(Collected data entries)
= Beginning of Section =

(** Blocks that are served, from the contents [m] and at most [top] serial
    numbers: what they prepare and write, and the serial numbers they take. *)
Fixpoint blocks_ok (fuel : nat) (startKey endKey : bytes) (top : Z) m (bs : list block) : Prop :=
  match bs with
  | [] => True
  | b :: bs =>
      let m' := spec_after m (writes b) in
      let top' := top + 6 * zlen (preps b) + reap_cost m' in
      is_int64 (height b) ∧ (∀ p, p ∈ preps b → prep_ok KeyOk startKey endKey p) ∧
      (∀ w, w ∈ writes b → write_ok ValOk (preps b) w) ∧ no_revival m (writes b) ∧
      top' < dt_max ∧ reap_served fuel top (zlen (preps b)) m' ∧ blocks_ok fuel startKey endKey top' m' bs
  end.

Lemma reap_served_mono fuel next top np m : next ≤ top → reap_served fuel top np m → reap_served fuel next np m.
Proof. intros Hle [?|(? & ? & ? & ?)]; [by left|right]. split_and!; done || lia. Qed.

Lemma run_blocks_ok fuel bs : ∀ okv ent top, idle okv ent → dt_next (okv_datTree okv) ≤ top →
  blocks_ok fuel (okv_startKey okv) (okv_endKey okv) top (values ent) bs →
  ∃ okv' ent', run_blocks fuel okv bs = Ret okv' ∧ idle okv' ent' ∧ values ent' = spec_blocks (values ent) bs ∧
    okv_startKey okv' = okv_startKey okv ∧ okv_endKey okv' = okv_endKey okv.
Proof.
  induction bs as [|b bs IH]; intros okv ent top Hi Htop Hok; [by exists okv, ent|].
  destruct Hok as (Hh & Hp & Hw & Hr & Hroom & Hserved & Hok).
  destruct (run_block_ok KeyOk ValOk Hsizes fuel okv ent (preps b) (height b) (writes b) Hi) as (o1 & ent1 & E1 & I1 & V1 & S1 & G1 & N1).
  { split; try done; [lia|]. by eapply reap_served_mono. }
  unfold run_blocks. rewrite (for_state_step _ _ _ _ _ E1).
  destruct (IH o1 ent1 (top + 6 * zlen (preps b) + reap_cost (spec_after (values ent) (writes b))) I1 ltac:(lia)) as (o2 & ent2 & E2 & I2 & V2 & S2 & G2); [rewrite S1, G1, V1; exact Hok|].
  exists o2, ent2. rewrite V2, V1. split_and!; [exact E2|done|done|congruence|congruence].
Qed.

(** What a read gives. *)
Definition reads_as (endKey : bytes) m k (oe : option Entry) : Prop :=
  ValueBytes <$> oe = m !! k ∧
  ∀ e, oe = Some e → Key e = k ∧ (k ≠ endKey → next_in (λ k', is_Some (m !! k')) k (NextKey e)) ∧ (k = endKey → NextKey e = endKey).

Lemma values_is_Some ent k : is_Some (values ent !! k) ↔ is_Some (ent !! k).
Proof. unfold values. by rewrite lookup_fmap, fmap_is_Some. Qed.

Lemma GetEntry_reads okv ent k : idle okv ent → ∃ okv' oe, GetEntry okv k = Ret (okv', oe) ∧ idle okv' ent ∧
  reads_as (okv_endKey okv) (values ent) k oe.
Proof.
  intros [Hr H2 H3 Hl H5 H6 H7]. destruct (GetEntry_ok KeyOk ValOk okv ent k Hr) as (o & E1 & R1 & Hor). exists o, (ent !! k).
  split; [done|]. destruct Hor as (Hor & Hn & Hf). split.
  - split; [done|by rewrite Hor..|by rewrite Hn|by rewrite Hn, Hf|by rewrite Hor].
  - split; [unfold values; by rewrite lookup_fmap|]. intros e He. split_and!.
    + by apply (si_entry _ _ _ _ (re_inv _ _ _ _ Hr) k e He).
    + intros Hne. destruct (li_next _ _ _ Hl k e He Hne) as (N1 & N2 & N3). split_and!; [by apply values_is_Some|done|].
      intros k' Hk'%values_is_Some. by apply N3.
    + intros ->. by apply (li_last _ _ _ Hl).
Qed.

(** ** The consistency check *)

(** The keys between two bounds lead to their successors. *)
Definition links_between ent (lo hi : bytes) : Prop :=
  ∀ k e, lo <b k → k <b hi → ent !! k = Some e → next_in (λ k', is_Some (ent !! k')) k (NextKey e).

Lemma check_links_exact okv ent l : readable okv ent → is_Some (ent !! okv_startKey okv) →
  ∀ (o : OnvaKV) fuel iter fuel' next, readable o ent → okv_idxTree o = okv_idxTree okv → okv_startKey o = okv_startKey okv →
  iter_collect (Backward_Next (okv_idxTree okv)) fuel iter = Ret l → descending (index okv) (λ k, k <b next) l →
  is_Some (ent !! next) → okv_startKey okv <b next → (length l < fuel')%nat →
  check_links fuel' o iter next = Ret tt ↔ links_between ent (okv_startKey okv) next.
Proof.
  intros Hokv Hstart. pose proof (re_inv _ _ _ _ Hokv) as Hi.
  induction l as [|[k v] l IH]; intros o fuel iter [|fuel'] next Hr Ht Hs Hc Hd Hnext Hsn Hlen; cbn [length] in Hlen; try lia.
  { exfalso. pose proof (descending_nil _ _ Hd (okv_startKey okv) Hsn) as Hno.
    apply (index_keys KeyOk ValOk okv ent _ Hi) in Hstart as [? ?]. congruence. }
  apply iter_collect_inv in Hc. cbn [check_links].
  destruct Hc as (f & iter' & -> & -> & Hk & Hv & Hn & Hc). cbn [andb]. rewrite Hk, Hv, Hs.
  apply descending_cons in Hd as [(Hkv & Hlt & Hmax) Hd].
  assert (∀ k', is_Some (ent !! k') → k' <b next → k' ≤b k) as Hmax' by (intros k' Hk' Hlt'; apply Hmax; [done|]; by apply (index_keys KeyOk ValOk okv ent k' Hi)).
  case_bool_decide as Heq; cbn [negb].
  { split; [|done]. intros _ k' e Hlo Hhi He. specialize (Hmax' k' ltac:(by eexists) Hhi). rewrite Heq in Hmax'. by apply bytes_nlt_ge in Hmax'. }
  assert (okv_startKey okv <b k) as Hsk by (destruct (proj1 (bytes_le_lteq _ _) (Hmax' _ Hstart Hsn)) as [?|?]; [done|by destruct Heq]).
  destruct (si_index _ _ _ _ Hi k v Hkv) as (_ & e & He & _).
  destruct (read_at_ok KeyOk ValOk o ent k e v Hr He) as (o1 & E1 & R1 & Q1); [by rewrite Ht|]. rewrite E1. cbn [mbind outcome_bind].
  assert (next_in (λ k', is_Some (ent !! k')) k next) as Hkn.
  { apply next_of_prev_in; [|done]. split_and!; [by eexists|done|]. intros k' Hk' Hlt'. by apply Hmax'. }
  case_bool_decide as Hne; cbn [require mbind outcome_bind].
  2:{ split; [done|]. intros Hall. destruct Hne. by eapply next_in_unique; [apply (Hall k)|]. }
  destruct Q1 as [Q1 _]. replace (okv_idxTree o1) with (okv_idxTree okv) by (rewrite Q1; done). rewrite Hn. cbn [mbind outcome_bind].
  rewrite (IH o1 f iter' fuel' k); [|done|by rewrite Q1|by rewrite Q1|done| |by eexists|done|lia].
  2:{ eapply items_in_iff; [|exact Hd]. intros k' _. cbn. split; [tauto|]. intros Hk'. split; [by eapply bytes_lt_trans|done]. }
  split; intros Hall k' e' Hlo Hhi He'; [|apply Hall; [done|by eapply bytes_lt_trans|done]].
  destruct (proj1 (bytes_le_lteq _ _) (Hmax' k' ltac:(by eexists) Hhi)) as [?| ->]; [by apply Hall|].
  replace e' with e by congruence. by rewrite Hne.
Qed.

Lemma CheckConsistency_links okv ent : readable okv ent → is_Some (ent !! okv_startKey okv) → is_Some (ent !! okv_endKey okv) →
  okv_startKey okv <b okv_endKey okv →
  CheckConsistency (Datatypes.S (size ent)) okv = Ret tt ↔ links_between ent (okv_startKey okv) (okv_endKey okv).
Proof.
  intros Hr Hs He Hlt. pose proof (re_inv _ _ _ _ Hr) as Hi. unfold CheckConsistency.
  pose proof (ReverseIterator_collect (okv_idxTree okv) [] (okv_endKey okv) (Datatypes.S (size (index okv))) (re_idle _ _ _ _ Hr) (po_bt _ (si_parts _ _ _ _ Hi)) ltac:(lia)) as Hc.
  pose proof (range_items_ascending (index okv) [] (okv_endKey okv)) as Hl. pose proof (ascending_length _ _ _ Hl) as Hlen. apply descending_rev in Hl.
  destruct (NVTree_ReverseIterator (okv_idxTree okv) [] (okv_endKey okv)) as [iter|]; [|discriminate]. cbn [mbind outcome_bind] in *.
  eapply check_links_exact; [done|done|done|done|done|exact Hc| |done|done|].
  - eapply items_in_iff; [|exact Hl]. intros k _. cbn. split; [by intros [_ ?]|]. intros ?. split; [apply bytes_nil_le|done].
  - rewrite length_rev. rewrite (index_size _ _ okv ent Hi) in Hlen. lia.
Qed.

(** ** Iterators *)

Lemma onva_collect_ok (next : NVTreeMem T → IterMem E → outcome (IterMem E)) okv ent l : ∀ (o : OnvaKV) fuel iter, readable o ent → okv_idxTree o = okv_idxTree okv →
  iter_collect (next (okv_idxTree okv)) fuel iter = Ret l → (∀ k v, (k, v) ∈ l → index okv !! k = Some v) →
  ∃ o', onva_collect next fuel o iter = Ret (o', (λ kv, (kv.1, ent !! kv.1 ≫= Value)) <$> l) ∧ readable o' ent ∧ only_read o o'.
Proof.
  induction l as [|[k v] l IH]; intros o fuel iter Hr Ht Hc Hl.
  - destruct fuel as [|fuel]; [done|]. apply iter_collect_inv in Hc. exists o. cbn [onva_collect]. rewrite Hc.
    split_and!; [done|done|apply only_read_refl].
  - apply iter_collect_inv in Hc. destruct Hc as (f & iter' & -> & Hv & Hk & Hval & Hn & Hc). cbn [onva_collect]. unfold Onva_Value. rewrite Hv, Hval. cbn [negb].
    assert (index okv !! k = Some v) as Hkv by (apply Hl; by left). rewrite <- Ht in Hkv.
    destruct (si_index _ _ _ _ (re_inv _ _ _ _ Hr) k v Hkv) as (_ & e & He & _).
    destruct (read_at_ok KeyOk ValOk o ent k e v Hr He Hkv) as (o1 & -> & R1 & Q1). cbn [mbind outcome_bind mret outcome_ret].
    pose proof Q1 as [Q2 _]. assert (okv_idxTree o1 = okv_idxTree okv) as Ht1 by (by rewrite Q2). rewrite Ht1, Hn. cbn [mbind outcome_bind].
    destruct (IH o1 f iter' R1 Ht1 Hc) as (o2 & -> & R2 & Q3); [intros; apply Hl; by right|]. cbn [mbind outcome_bind mret outcome_ret].
    exists o2. split_and!; [|done|by etrans]. cbn. by rewrite He, Hk.
Qed.

(** The items of a range, with their values. *)
Definition with_values ent (l : list (bytes * Z)) : list (bytes * bytes) := (λ kv, (kv.1, default [] (ValueBytes <$> ent !! kv.1))) <$> l.

Lemma with_values_items (R : bytes → bytes → Prop) okv ent (P : bytes → Prop) l : store_inv okv ent →
  items_in (λ a b, R a.1 b.1) (index okv) P l → items_in (λ a b, R a.1 b.1) (values ent) P (with_values ent l).
Proof.
  intros Hi [Hs Hl]. split.
  - clear Hl. induction Hs as [|x l Hs IH Hx]; [constructor|]. cbn. constructor; [done|].
    apply Forall_fmap. eapply Forall_impl; [exact Hx|]. done.
  - intros k v. unfold with_values, values. rewrite list_elem_of_fmap, lookup_fmap. split.
    + intros ([k' p] & [= -> ->] & [Hp HP]%Hl). split; [|done]. destruct (si_index _ _ _ _ Hi k' p Hp) as (_ & e & He & _). cbn. by rewrite He.
    + intros [(e & He & ->)%fmap_Some HP]. destruct (proj2 (index_keys KeyOk ValOk okv ent k Hi) ltac:(by eexists)) as [p Hp].
      exists (k, p). cbn. rewrite He. split; [done|]. by apply Hl.
Qed.

Lemma onva_values okv ent l : store_inv okv ent → (∀ k v, (k, v) ∈ l → index okv !! k = Some v) →
  (λ kv, (kv.1, ent !! kv.1 ≫= Value)) <$> l = (λ kv, (kv.1, Some kv.2)) <$> with_values ent l.
Proof.
  intros Hi Hl. unfold with_values. rewrite <- list_fmap_compose. apply list_fmap_ext. intros i [k p] Hk%list_elem_of_lookup_2.
  destruct (si_index _ _ _ _ Hi k p (Hl k p Hk)) as (_ & e & He & _). cbn. rewrite He. cbn.
  destruct (entry_facts _ _ _ _ _ _ Hi He) as (_ & _ & _ & v & Hv & _). unfold ValueBytes. by rewrite Hv.
Qed.

Lemma iterators_ok okv ent start end_ fuel : readable okv ent → (size ent < fuel)%nat →
  ∃ l okv1 okv2, ascending (values ent) (λ k, start ≤b k ∧ k <b end_) l ∧
    (iter ← OnvaKV_Iterator okv start end_; onva_collect Forward_Next fuel okv iter) = Ret (okv1, (λ kv, (kv.1, Some kv.2)) <$> l) ∧
    (iter ← OnvaKV_ReverseIterator okv start end_; onva_collect Backward_Next fuel okv iter) = Ret (okv2, (λ kv, (kv.1, Some kv.2)) <$> rev l).
Proof.
  intros Hr Hfuel. pose proof (re_inv _ _ _ _ Hr) as Hi. rewrite <- (index_size _ _ okv ent Hi) in Hfuel.
  pose proof (po_bt _ (si_parts _ _ _ _ Hi)) as Hb. pose proof (re_idle _ _ _ _ Hr) as Hw.
  pose proof (range_items_ascending (index okv) start end_) as Ha.
  pose proof (Iterator_collect (okv_idxTree okv) start end_ fuel Hw Hb Hfuel) as Hf.
  pose proof (ReverseIterator_collect (okv_idxTree okv) start end_ fuel Hw Hb Hfuel) as Hbk. set (l := range_items _ _ _) in *.
  assert (∀ k v, (k, v) ∈ l → index okv !! k = Some v) as Hl by (intros k v Hk; by apply Ha in Hk as [? _]).
  unfold OnvaKV_Iterator, OnvaKV_ReverseIterator.
  destruct (NVTree_Iterator (okv_idxTree okv) start end_) as [it1|]; [|discriminate].
  destruct (NVTree_ReverseIterator (okv_idxTree okv) start end_) as [it2|]; [|discriminate]. cbn [mbind outcome_bind] in *.
  destruct (onva_collect_ok Forward_Next okv ent l okv fuel it1 Hr eq_refl Hf Hl) as (o1 & E1 & _).
  destruct (onva_collect_ok Backward_Next okv ent (rev l) okv fuel it2 Hr eq_refl Hbk) as (o2 & E2 & _).
  { intros k v Hk. apply Hl. apply list_elem_of_In. apply in_rev. by apply list_elem_of_In. }
  exists (with_values ent l), o1, o2. split_and!.
  - by apply with_values_items with okv.
  - rewrite E1. do 2 f_equal. by apply (onva_values okv).
  - rewrite E2. do 2 f_equal. rewrite !fmap_rev. f_equal. by apply (onva_values okv).
Qed.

= End of Section =

> **WORK TO BE COMPLETED**:
List every line above containing the word "Hlen".

> **EXERCISE RESPONSE**:
  induction l as [|[k v] l IH]; intros o fuel iter [|fuel'] next Hr Ht Hs Hc Hd Hnext Hsn Hlen; cbn [length] in Hlen; try lia.
  pose proof (range_items_ascending (index okv) [] (okv_endKey okv)) as Hl. pose proof (ascending_length _ _ _ Hl) as Hlen. apply descending_rev in Hl.
  - rewrite length_rev. rewrite (index_size _ _ okv ent Hi) in Hlen. lia.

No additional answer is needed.